(** The pass in which a cycle runs out a little late reports the wrapped
    difference of the two timestamps as the time remaining. *)
Lemma timeout_report :
  minutes (loop (Samples.pass 7200500 HIGH 20) Samples.under_way) = 71582.
Proof. vm_compute. reflexivity. Qed.

(** C4 refuted where the cycle ends by timeout.  The cycle started at
    uptime 400 runs out in the pass at uptime 400 + target_time: the pass
    clears [cycle_run] and leaves [start_time] and [finish_time] at that
    uptime, not at zero. *)
Lemma timeout_keeps_timestamps :
  let s := run (Samples.start_up 20 ++ Samples.let_go 20) setup in
  let s' := loop (Samples.pass 7200400 HIGH 20) s in
  cycle_run s = true /\ cycle_run s' = false /\
  start_time s' = 7200400 /\ finish_time s' = 7200400 /\
  ~ (start_time s' = 0 /\ finish_time s' = 0).
Proof.
  vm_compute. repeat split; try reflexivity. intros [H _]. discriminate H.
Qed.

(** C4 as amended.  A press edge that starts a cycle sets [finish_time] to
    the clock plus [target_time] in [unsigned long] arithmetic, which is
    their sum whenever the sum is below 2^32, and [start_time] to the clock.
    A press edge that ends a cycle leaves both timestamps zero at the end of
    the pass.  A timeout ends the cycle with [start_time] at the clock and
    [finish_time] as it was; both are zero at the end of the next pass,
    unless that pass has a press edge. *)
Theorem cycle_timestamps (i : tick) (s : state) :
  (press_edge i s = true -> cycle_run s = false ->
   cycle_run (armed i s) = true /\
   finish_time (loop i s) = wrap32 (millis (t_press (clk i)) + target_time) /\
   (millis (t_press (clk i)) + target_time < 2 ^ 32 ->
    finish_time (loop i s) = millis (t_press (clk i)) + target_time) /\
   start_time (loop i s) = millis (t_start (clk i))) /\
  (press_edge i s = true -> cycle_run s = true ->
   cycle_run (loop i s) = false /\
   start_time (loop i s) = 0 /\ finish_time (loop i s) = 0) /\
  (cycle_run (armed i s) = true ->
   finish_time (armed i s) <= millis (t_expire (clk i)) ->
   cycle_run (loop i s) = false /\
   start_time (loop i s) = millis (t_start (clk i)) /\
   finish_time (loop i s) = finish_time (armed i s) /\
   forall j : tick,
     press_edge j (loop i s) = false ->
     cycle_run (loop j (loop i s)) = false /\
     start_time (loop j (loop i s)) = 0 /\
     finish_time (loop j (loop i s)) = 0).
Proof.
  destruct (loop_timestamps i s) as [Es Ef].
  pose proof (armed_timestamps i s) as T.
  split; [|split].
  - intros Hp Hr. destruct (armed_press i s Hp) as [Hc Hf].
    rewrite Hr in Hc. cbn in Hc. rewrite Hc in T. destruct T as [Ts Tf].
    rewrite Es, Ef, Ts, Tf, Hf. repeat split; auto.
    intros Hlt. unfold wrap32 at 1. apply Z.mod_small.
    pose proof (wrap32_range (t_press (clk i))). unfold millis, target_time in *.
    lia.
  - intros Hp Hr. destruct (armed_press i s Hp) as [Hc _].
    rewrite Hr in Hc. cbn in Hc. now apply loop_stopped.
  - intros Hr He.
    assert (Hc : cycle_run (loop i s) = false).
    { unfold loop. now rewrite (Cycle.decide_expired _ _ Hr He). }
    rewrite Hr in T. destruct T as [Ts _]. rewrite Es, Ef, Ts.
    do 3 (split; [auto|]).
    intros j Hj. apply loop_stopped.
    destruct (armed_no_press j (loop i s) Hj) as [-> _]. exact Hc.
Qed.

Lemma cycle_timestamps_witness :
  finish_time (loop (Samples.pass 400 LOW 20)
                    (run (Samples.pressing 20) setup)) = 400 + target_time /\
  finish_time (loop (Samples.pass 800 LOW 20)
                    (loop (Samples.pass 700 LOW 20) Samples.under_way)) = 0 /\
  finish_time (loop (Samples.pass 7200400 HIGH 20) Samples.under_way)
  = 400 + target_time.
Proof.
  split; [|split].
  - destruct (cycle_timestamps (Samples.pass 400 LOW 20)
                (run (Samples.pressing 20) setup)) as [H _].
    destruct H as [_ [H _]]; [vm_compute; reflexivity ..|].
    rewrite H. vm_compute. reflexivity.
  - destruct (cycle_timestamps (Samples.pass 800 LOW 20)
                (loop (Samples.pass 700 LOW 20) Samples.under_way))
      as [_ [H _]].
    destruct H as [_ [_ H]]; [vm_compute; reflexivity ..|].
    exact H.
  - destruct (cycle_timestamps (Samples.pass 7200400 HIGH 20)
                Samples.under_way) as [_ [_ H]].
    destruct H as [_ [_ [H _]]]; [vm_compute; congruence ..|].
    rewrite H. vm_compute. reflexivity.
Defined.

End Button.

(** ** The debounce law of UVCuring.ino *)

Module Debounce.
Import UVCuring Button.

(** *** Elapsed time across the rollover *)

Lemma elapsed_le (a b : Z) :
  a <= b -> wrap32 (millis b - millis a) <= b - a.
Proof.
  intros H. unfold millis, wrap32. rewrite <- Zminus_mod.
  apply Z.mod_le; lia.
Qed.

(** *** Chronology *)

Lemma in_order_span (c : clock) :
  in_order c -> t_edge c <= t_settle c /\ t_settle c <= t_hold c.
Proof. unfold in_order. lia. Qed.

Lemma chronological_reach (a : list tick) :
  forall (from : Z) (i : tick) (b : list tick),
    chronological from (a ++ i :: b) ->
    from <= t_edge (clk i) /\ in_order (clk i).
Proof.
  induction a as [|k a IH]; intros from i b; cbn.
  - tauto.
  - intros (Hk & Ho & Hc). destruct (IH _ _ _ Hc) as [Hi Hio].
    apply in_order_span in Ho. split; [lia | assumption].
Qed.

Lemma chronological_suffix (a : list tick) :
  forall (from : Z) (b : list tick),
    chronological from (a ++ b) -> exists from', chronological from' b.
Proof.
  induction a as [|k a IH]; intros from b; cbn.
  - intros H. now exists from.
  - intros (_ & _ & Hc). exact (IH _ _ Hc).
Qed.

Lemma chronological_prefix (a : list tick) :
  forall (from : Z) (b : list tick),
    chronological from (a ++ b) -> chronological from a.
Proof.
  induction a as [|k a IH]; intros from b; cbn.
  - trivial.
  - intros (Hk & Ho & Hc). eauto.
Qed.

(** In a run that ends with pass [i], the timestamp of every pass, [i]
    included, comes before the settle test of [i]. *)
Lemma edge_before_settle (from : Z) (before : list tick) (j : tick)
      (after : list tick) (tr : list tick) (i : tick) :
  chronological from (tr ++ [i]) ->
  tr ++ [i] = before ++ j :: after ->
  t_edge (clk j) <= t_settle (clk i).
Proof.
  intros Hc E. rewrite E in Hc.
  destruct (chronological_suffix _ _ _ Hc) as [f Hj].
  destruct after as [|k after _] using rev_ind.
  - apply app_inj_tail in E. destruct E as [_ <-].
    cbn in Hj. destruct Hj as (_ & Ho & _). now apply in_order_span in Ho.
  - rewrite app_comm_cons, app_assoc in E.
    apply app_inj_tail in E. destruct E as [_ <-].
    cbn in Hj. destruct Hj as (_ & Ho & Hk).
    apply chronological_reach in Hk. destruct Hk as [Hk Hio].
    apply in_order_span in Ho, Hio. lia.
Qed.

(** *** The reading behind [lastDebounceTime] *)

Lemma tracked_loop (tr : list tick) (i : tick) (s : state) :
  tracked tr s -> tracked (tr ++ [i]) (loop i s).
Proof.
  intros T. unfold tracked.
  rewrite loop_lastButtonState, loop_lastDebounceTime, loop_buttonState.
  unfold settle_time.
  destruct (level_eqb_spec (reading i) (lastButtonState s)) as [E|N].
  - destruct T as [T|(before & j & after & -> & Hf & Hl)].
    + left. rewrite T, <- E, level_eqb_refl, andb_false_r. reflexivity.
    + right. exists before, j, (after ++ [i]). split; [|split].
      * now rewrite <- app_assoc.
      * rewrite app_comm_cons. apply Forall_app. split.
        -- now rewrite E.
        -- constructor; [reflexivity | constructor].
      * assumption.
  - right. exists tr, i, []. repeat split. constructor; [reflexivity|constructor].
Qed.

Lemma tracked_run (tr : list tick) : tracked tr (run tr setup).
Proof.
  induction tr as [|i tr IH] using rev_ind.
  - left. reflexivity.
  - rewrite Cycle.run_snoc. now apply tracked_loop.
Qed.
-=-=-=-=-
In the material above, transcribe exactly the lines beginning at the one with "apply in_order_span in Ho. split;" and ending at the one with "- intros H. now exists from.", both included.

    apply in_order_span in Ho. split; [lia | assumption].
Qed.

Lemma chronological_suffix (a : list tick) :
  forall (from : Z) (b : list tick),
    chronological from (a ++ b) -> exists from', chronological from' b.
Proof.
  induction a as [|k a IH]; intros from b; cbn.
  - intros H. now exists from.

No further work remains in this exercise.